The differences between bacterial community studies highlight both the dominance of Bacillota and Bacteroidota phyla in the core fecal microbiota of fresh cow feces and the variability in community shifts post-defecation. This current study has revealed bacterial community shifts within the decomposing cowpats that increase our understanding of what bacteria will be available for mobilization in overland runoff/subsurface drainage resulting from floods, irrigation, and rainfall events. It has been shown that, if detected in waterways, the Oscillospirales and Bacteroidales are potential indicators of recent fecal deposition from dairy cows.
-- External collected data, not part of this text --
(** * Stabilizer-tableau engine of qibo (backends/clifford_operations.py)

    A shallow embedding of [CliffordOperations] and [tableau_to_generators].

    - A numpy 2-D array is the list of its rows ([matrix]); arrays are
      rectangular, and the column count of an array is read off its first
      row (an array without rows counts as having no columns, which is what
      the views of a square tableau of side [2n + 1] need).
    - An array has a dtype.  Three are modelled: [bool_], the dtype of the
      tableaux qibo builds, [uint8] and [int64].  The entries are [Z] values
      (0 and 1 for a tableau).  The gates, the accessors and the decoder do
      the same on the three dtypes; [exponent] does not, because it
      subtracts two scalars read from the array: numpy has no subtraction
      of booleans ([TypeError]) and integer scalars wrap around.  The
      functions that reach [exponent] therefore take the dtype [dt] of the
      array they are given as a parameter; [copy] and assignment keep the
      dtype of an array, so it is the dtype of every array derived from it.
    - Scalar arithmetic is that of NumPy 1.x, the version the code was
      written for: a Python int combined with a numpy scalar gives an
      [int64] scalar.  [np.sum] and the phase expression of [rowsum]
      accumulate in 64 bits; their values are bounded by 255 times the
      number of columns, so they are exact.
    - [functools.cache] on [exponent] and [nqubits] is transparent as long
      as equal arguments give equal results, which holds within one dtype:
      the model describes a process whose tableaux all have the dtype [dt].
    - Python indices are [Z]: a negative index counts from the end, an index
      outside [-len, len) raises [IndexError]; slice bounds are clamped.
    - Array objects live in a heap of arrays addressed by location, so that
      [tableau.copy()], in-place assignment and rebinding of a local name are
      all visible.  Python exceptions are the [Raise] results of the monad.
    - An accessor returns a view: each use of the view reads the array it
      was taken from, as it is at that moment.
    - The random bit drawn by a measurement comes from a tape [nat -> bool]
      read at the position stored in the world.
    - [int((shape - 1) / 2)] is the quotient truncated towards zero, which
      is what the float division gives for every side length an array can
      have. *)

From Stdlib Require Import ZArith Lia Bool.
From stdpp Require Import base list strings pretty.
Definition import_interfaces : M World unit :=
  run verbose "retrieving interfaces from old mysql DB...";
  do old_interfaces <- gets (λ w, OldInterface_objects (legacy w));
  run message ("retrieved " +:+ pretty (length old_interfaces) +:+ " interfaces");
  do acc <- foldM import_interface
              {| acc_interfaces := []; acc_vaps := []; acc_ipv4 := []; acc_ipv6 := [] |}
              old_interfaces;
  run message ("saved " +:+ pretty (length (acc_interfaces acc)) +:+ " interfaces into local DB");
  run message ("saved " +:+ pretty (length (acc_vaps acc)) +:+ " vaps into local DB");
  run message ("saved " +:+ pretty (length (acc_ipv4 acc)) +:+ " ipv4 addresses into local DB");
  run message ("saved " +:+ pretty (length (acc_ipv6 acc)) +:+ " ipv6 addresses into local DB");
  modify_cmd (λ c, set_saved_ipv6 (acc_ipv6 acc) (set_saved_ipv4 (acc_ipv4 acc)
                (set_saved_vaps (acc_vaps acc) (set_saved_interfaces (acc_interfaces acc) c)))).

(** Lines 636-652: fetch an endpoint of a link and retype it to wireless;
    [None] when it does not exist ([skip = True]). *)
Definition link_endpoint (old_link : OldLink) (pk : Z) : M World (option Interface) :=
  try_except
    (do st <- gets db;
     do interface <- lift (Interface_get st pk);
     if decide (if_type interface ≠ wireless) then
       let interface := set_if_type wireless interface in
       run lift (clean env (RowInterface interface) st);
       run modify_db (λ st, set_interfaces (upsert if_id interface (interfaces st)) st);
       ret (Some interface)
     else ret (Some interface))
    (is_DoesNotExist "Interface")
    (λ _, run message ("Interface #" +:+ pretty pk +:+ " does not exist, probably link #"
                       +:+ pretty (ol_id old_link) +:+ " is orphan!");
          ret None).

(** One round of the loop of [import_links]. *)
Definition import_link (saved_links : list Link) (old_link : OldLink) : M World (list Link) :=
  do a <- link_endpoint old_link (ol_from_interface_id old_link);
  do b <- link_endpoint old_link (ol_to_interface_id old_link);
  match a, b with
  | Some interface_a, Some interface_b =>
      let link := {| link_id := ol_id old_link;
                     interface_a := if_id interface_a;
                     interface_b := if_id interface_b;
                     link_status := "active"; link_type := "radio";
                     metric_type := "etx"; metric_value := ol_etx old_link;
                     dbm := ol_dbm old_link;
                     min_rate := Z.min (ol_sync_tx old_link) (ol_sync_rx old_link);
                     max_rate := Z.max (ol_sync_tx old_link) (ol_sync_rx old_link);
                     access_level := None |} in
      let link := if ol_hide old_link then set_access_level (Some 3) link else link in
      do ok <- try_save (RowLink link)
                 (λ st, set_links (upsert link_id link (links st)) st)
                 ("Saved link " +:+ pretty (link_id link))
                 ("Could not save link " +:+ pretty (ol_id old_link));
      ret (if ok then saved_links ++ [link] else saved_links)%list
  | _, _ =>
      run verbose "Skipping to next cycle";
      ret saved_links
  end.

Definition import_links : M World unit :=
  run verbose "retrieving links from old mysql DB...";
  do old_links <- gets (λ w, OldLink_objects (legacy w));
  run message ("retrieved " +:+ pretty (length old_links) +:+ " links");
  do saved_links <- foldM import_link [] old_links;
  run message ("saved " +:+ pretty (length saved_links) +:+ " links into local DB");
  modify_cmd (set_saved_links saved_links).

(** One round of the loop of [import_contacts]. *)
Definition import_contact (saved_contacts : list Inward) (old_contact : OldContact)
  : M World (list Inward) :=
  do st <- gets db;
  let contact := {| inward_id := Some (next_id st); object_id := oc_node_id old_contact;
                    inward_status := 1; from_name := oc_from_name old_contact;
                    from_email := oc_from_email old_contact;
                    message_ := oc_message old_contact; inward_ip := oc_ip old_contact;
                    user_agent := oc_user_agent old_contact;
                    accept_language := oc_accept_language old_contact;
                    inward_added := oc_date old_contact;
                    inward_updated := oc_date old_contact |} in
  do ok <- try_save (RowContact (set_inward_id None contact))
             (λ st, set_next_id (next_id st + 1) (set_contacts (contacts st ++ [contact]) st))
             ("Saved contact log entry #" +:+ pretty (next_id st))
             ("Could not save contact log entry " +:+ pretty (oc_id old_contact));
  ret (if ok then saved_contacts ++ [contact] else saved_contacts)%list.

Definition import_contacts : M World unit :=
  run verbose "retrieving contact log from old mysql DB...";
  do old_contacts <- gets (λ w, OldContact_objects (legacy w));
  run message ("retrieved " +:+ pretty (length old_contacts) +:+ " entries from contact log");
  do saved_contacts <- foldM import_contact [] old_contacts;
  run message ("saved " +:+ pretty (length saved_contacts)
               +:+ " entries of contact log into local DB");
  modify_cmd (set_saved_contacts saved_contacts).

(** [handle]: the phases in order, then the confirmation; an interrupt or
    an exception anywhere sets [delete] and the imported data is deleted.
    The signal switches and [transaction.rollback()] do not touch rows
    already saved. *)
Definition handle (options_verbosity : Z) : M World unit :=
  do delete <-
    try_except
      (run message "";
       run modify_cmd (set_verbosity options_verbosity);
       run verbose "disabling signals (notififcations, websocket alerts)";
       run check_status_mapping;
       run retrieve_nodes;
       run extract_users;
       run import_users;
       run import_nodes;
       run import_devices;
       run import_interfaces;
       run import_links;
       run import_contacts;
       run confirm_operation_completed;
       run verbose "re-enabling signals (notififcations, websocket alerts)";
       ret false)
      (λ _, true)
      (λ e, match e with
            | KeyboardInterrupt =>
                run message "

Operation cancelled...";
                ret true
            | _ =>
                run message ("Got exception " +:+ exn_str e);
                ret true
            end);
  if delete then delete_imported_data else ret tt.

(** A new [Command] object: the class attributes as the class body sets
    them. *)
Definition new_command : Command :=
  {| verbosity := 1;
     status_mapping := STATUS_MAPPING settings;
     default_layer := DEFAULT_LAYER settings;
     old_nodes := []; email_set := ∅; users_dict := ∅;
     saved_users := []; saved_nodes := []; saved_devices := [];
     routing_protocols_added := []; saved_interfaces := []; saved_vaps := [];
     saved_ipv4 := []; saved_ipv6 := []; saved_links := []; saved_contacts := [] |}.

Definition boot (store : Store) (old : Legacy) (input : list keyboard) : World :=
  {| cmd := new_command; db := store; legacy := old; stdin := input; out := []; rng := 0 |}.

End command.

(** *** What the phases build and write *)

(** The line [delete_imported_data] writes for a row whose [delete()]
    raised [e] (lines 179-209). *)
Definition not_deleted (what : string) (e : exn) : string :=
  "Got exception while deleting " +:+ what +:+ ": " +:+ exn_str e.

(** The lines of a rollback in which every [delete()] raises [e]: one for
    each row of the lists, in the order the lists are read. *)
Definition rollback_report (c : Command) (e : exn) : list string :=
  ((λ i, not_deleted ("interface " +:+ if_mac i) e) <$> saved_interfaces c)
  ++ ((λ d, not_deleted ("device " +:+ device_name d) e) <$> saved_devices c)
  ++ ((λ r, not_deleted ("routing_protocol " +:+ rp_name r) e) <$> routing_protocols_added c)
  ++ ((λ n, not_deleted ("node " +:+ node_name n) e) <$> saved_nodes c)
  ++ ((λ x, not_deleted ("contact log entry " +:+ from_option pretty "None" (inward_id x)) e)
        <$> saved_contacts c)
  ++ ((λ u, not_deleted ("user " +:+ username u) e) <$> saved_users c).

(** An answer as the prompts read it: lower case, the default for an
    empty line (lines 158-160 and 243-245). *)
Definition answer_of (dflt line : string) : string :=
  if decide (Str.lower line = "") then dflt else Str.lower line.

(** Lines 434-440: what the node phase puts into the [data] of a node. *)
Definition node_extra (old_node : OldNode) : gmap string string :=
  let data : gmap string string :=
    if decide (on_postal_code old_node = "") then ∅
    else <["postal_code" := on_postal_code old_node]> ∅ in
  if decide (on_status old_node = "h" ∨ on_status old_node = "ah")
  then <["is_hotspot" := "true"]> data else data.

(** The layer [layer] is one a node of the legacy record may be given:
    one whose area holds the point of the record, or the default layer. *)
Definition zone_of (st : Store) (c : Command) (old_node : OldNode) (zone : Z) : Prop :=
  (∃ l, l ∈ layers st ∧ layer_id l = zone
        ∧ contains l (on_lng old_node) (on_lat old_node) = true)
  ∨ default_layer c = Some zone.

(** Lines 466-478: the device built from a legacy record. *)
Definition new_device (old_device : OldDevice) : Device :=
  {| device_id := od_id old_device; device_node_id := od_node_id old_device;
     device_type := "radio"; device_name := od_name old_device;
     device_description := od_description old_device;
     device_added := od_added old_device;
     device_updated := od_updated old_device;
     device_data := <["cname" := od_cname old_device]>
                      (<["modello" := od_type old_device]> ∅) |}.

(** Routing protocols created one after the other, each under a name of
    [names] that no protocol present at its turn contains, letter case
    aside (lines 488-492). *)
Fixpoint created_in_turn (names : list string) (existing new : list RoutingProtocol) : Prop :=
  match new with
  | [] => True
  | p :: rest =>
      rp_name p ∈ names
      ∧ (∀ r, r ∈ existing → Str.icontains (rp_name r) (rp_name p) = false)
      ∧ created_in_turn names (existing ++ [p])%list rest
  end.

(** Lines 554-559 and 567-572: the address row of a legacy interface. *)
Definition new_ip (old_interface : OldInterface) (addr : option string) : Ip :=
  {| ip_interface_id := oi_id old_interface; address := Str.strip (default "" addr) |}.

(** [Interface.objects.get(pk=i)] finds an interface, of type wireless. *)
Definition wireless_at (st : Store) (i : Z) : Prop :=
  ∃ x, Interface_get st i = Ret x ∧ if_type x = wireless.

(** Lines 658-673: the link built from a legacy link whose two interfaces
    were found. *)
Definition new_link (old_link : OldLink) : Link :=
  {| link_id := ol_id old_link;
     interface_a := ol_from_interface_id old_link;
     interface_b := ol_to_interface_id old_link;
     link_status := "active"; link_type := "radio";
     metric_type := "etx"; metric_value := ol_etx old_link;
     dbm := ol_dbm old_link;
     min_rate := Z.min (ol_sync_tx old_link) (ol_sync_rx old_link);
     max_rate := Z.max (ol_sync_tx old_link) (ol_sync_rx old_link);
     access_level := if ol_hide old_link then Some 3 else None |}.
In comparison, the Peptostreptococcales-Tissierellales maintained prevalence in the cowpat throughout the study and may be a potential indicator of aged fecal pollution if detected in the absence of Oscillospirales in a waterway post-flood events. Aged sources of dairy cow fecal pollution will also contain a higher proportion of environmentally-associated bacteria and potentially Bacillales if trampling/disturbance of cowpats introduces aerobic patches into cowpats. The natural microflora of the waterways is derived from multiple sources, including overland flow (plant and soil microbiota), benthic microbiota, and transient communities in the water column [
8]. Additional research on the background microflora of agricultural waterways will be informed by the findings of this study and lead to improved assessments of source libraries for fecal source tracking algorithms such as FEAST.